- [Task item] Tally every line in the data that has the word "Inductive" and report only the total.

--

(** * Parameter mapping, parameter parsing, systematics wiring and the
    Student-t likelihood of firecrown / tjpcosmo, embedded in Rocq.

    Python floats are IEEE binary64 numbers, so they are modelled by Rocq's
    primitive floats: [+], [*], [-] and [/] below round exactly as CPython
    and numpy do, and decimal literals such as [3.046] denote the same
    nearest double in both languages.  Python's [==] on floats is
    [PrimFloat.eqb] (so [-0.0 == 0.0]); Rocq's [=] is bitwise equality. *)

From Stdlib Require Import Floats ZArith String List Bool Lia.
Import ListNotations.

Set Warnings "-inexact-float,-register-all".
Open Scope string_scope.

(* ------------------------------------------------------------------ *)
(** ** Python values, exceptions and the error monad *)

(** The dynamic values that flow through the code under study. *)
Inductive pyval : Type :=
| PNone
| PInt (n : Z)
| PFloat (f : float)
| PStr (s : string)
| PList (l : list pyval).

(** The built-in exceptions the code can raise, with their messages. *)
Inductive exn : Type :=
| KeyError (key : string)
| TypeError (msg : string)
| ValueError (msg : string)
| IndexError (msg : string)
| OverflowError (msg : string).

(** A Python computation either returns or raises. *)
Inductive result (A : Type) : Type :=
| Ok (a : A)
| Raise (e : exn).
Arguments Ok {A} a.
Arguments Raise {A} e.

Definition bind {A B : Type} (c : result A) (k : A -> result B) : result B :=
  match c with
  | Ok a => k a
  | Raise e => Raise e
  end.

Notation "x <- c ;; k" := (bind c (fun x => k))
  (at level 61, c at next level, right associativity).

(** A Python [dict] with string keys, in insertion order (keys are unique
    in a real dict; lookup returns the first binding). *)
Definition dict := list (string * pyval).

Fixpoint dict_lookup {V : Type} (d : list (string * V)) (k : string) : option V :=
  match d with
  | [] => None
  | (k', v) :: rest => if String.eqb k k' then Some v else dict_lookup rest k
  end.

(** [d[k]] *)
Definition getitem (d : dict) (k : string) : result pyval :=
  match dict_lookup d k with
  | Some v => Ok v
  | None => Raise (KeyError k)
  end.

(** [d.get(k, default)] *)
Definition dict_get (d : dict) (k : string) (default : pyval) : pyval :=
  match dict_lookup d k with
  | Some v => v
  | None => default
  end.

(** Exceptions beyond [exn] raised by the code: attribute lookups
    on the wrong kind of object and undefined global names. *)
Inductive exn_ext : Type :=
| Exn (e : exn)
| AttributeError (msg : string)
| NameError (msg : string).

Inductive outcome (A : Type) : Type :=
| Done (a : A)
| Fail (e : exn_ext).
Arguments Done {A} a.
Arguments Fail {A} e.

Definition obind {A B : Type} (c : outcome A) (k : A -> outcome B) : outcome B :=
  match c with
  | Done a => k a
  | Fail e => Fail e
  end.

Notation "x <-? c ;; k" := (obind c (fun x => k))
  (at level 61, c at next level, right associativity).

Definition lift {A : Type} (c : result A) : outcome A :=
  match c with
  | Ok a => Done a
  | Raise e => Fail (Exn e)
  end.

(* ------------------------------------------------------------------ *)
(** ** Python arithmetic on numbers *)

(** [float(n)] for a Python int: round to nearest even, and raise
    [OverflowError] when the integer is beyond the binary64 range. *)
Definition int_to_float (n : Z) : result float :=
  match SpecFloat.binary_normalize FloatOps.prec FloatOps.emax n 0%Z false with
  | S754_infinity _ => Raise (OverflowError "int too large to convert to float")
  | sf => Ok (FloatOps.SF2Prim sf)
  end.

Definition add_err : exn := TypeError "unsupported operand type(s) for +".
Definition mul_err : exn := TypeError "unsupported operand type(s) for *".
Definition neg_err : exn := TypeError "bad operand type for unary -".

(** [a + b] *)
Definition py_add (a b : pyval) : result pyval :=
  match a, b with
  | PInt x, PInt y => Ok (PInt (x + y))
  | PFloat x, PFloat y => Ok (PFloat (x + y)%float)
  | PInt x, PFloat y => x' <- int_to_float x ;; Ok (PFloat (x' + y)%float)
  | PFloat x, PInt y => y' <- int_to_float y ;; Ok (PFloat (x + y')%float)
  | PStr x, PStr y => Ok (PStr (String.append x y))
  | PList x, PList y => Ok (PList (app x y))
  | _, _ => Raise add_err
  end.

Fixpoint repeat_str (s : string) (n : nat) : string :=
  match n with
  | O => EmptyString
  | S m => String.append s (repeat_str s m)
  end.

Fixpoint repeat_list (l : list pyval) (n : nat) : list pyval :=
  match n with
  | O => []
  | S m => app l (repeat_list l m)
  end.

(** [a * b], with the sequence repetitions [str * int] and [list * int]. *)
Definition py_mul (a b : pyval) : result pyval :=
  match a, b with
  | PInt x, PInt y => Ok (PInt (x * y))
  | PFloat x, PFloat y => Ok (PFloat (x * y)%float)
  | PInt x, PFloat y => x' <- int_to_float x ;; Ok (PFloat (x' * y)%float)
  | PFloat x, PInt y => y' <- int_to_float y ;; Ok (PFloat (x * y')%float)
  | PStr s, PInt n | PInt n, PStr s => Ok (PStr (repeat_str s (Z.to_nat n)))
  | PList l, PInt n | PInt n, PList l => Ok (PList (repeat_list l (Z.to_nat n)))
  | _, _ => Raise mul_err
  end.

(** [-a] *)
Definition py_neg (a : pyval) : result pyval :=
  match a with
  | PInt x => Ok (PInt (- x))
  | PFloat x => Ok (PFloat (- x)%float)
  | _ => Raise neg_err
  end.

(** Truthiness of a float: [bool(x)] is [x != 0.0]. *)
Definition float_truthy (x : float) : bool := negb (PrimFloat.eqb x 0%float).

(* ------------------------------------------------------------------ *)
(** ** firecrown/connector/mapping.py *)

Definition float_required : string := "float value is required".
Definition string_required : string := "string value is required".

(** [require_float]: [type(val) is float], no coercion of ints. *)
Definition require_float (val : pyval) : result float :=
  match val with
  | PFloat f => Ok f
  | _ => Raise (TypeError float_required)
  end.

(** [require_string] *)
Definition require_string (val : pyval) : result string :=
  match val with
  | PStr s => Ok s
  | _ => Raise (TypeError string_required)
  end.

Definition is_none (v : pyval) : bool :=
  match v with PNone => true | _ => false end.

--

- [Task result] 5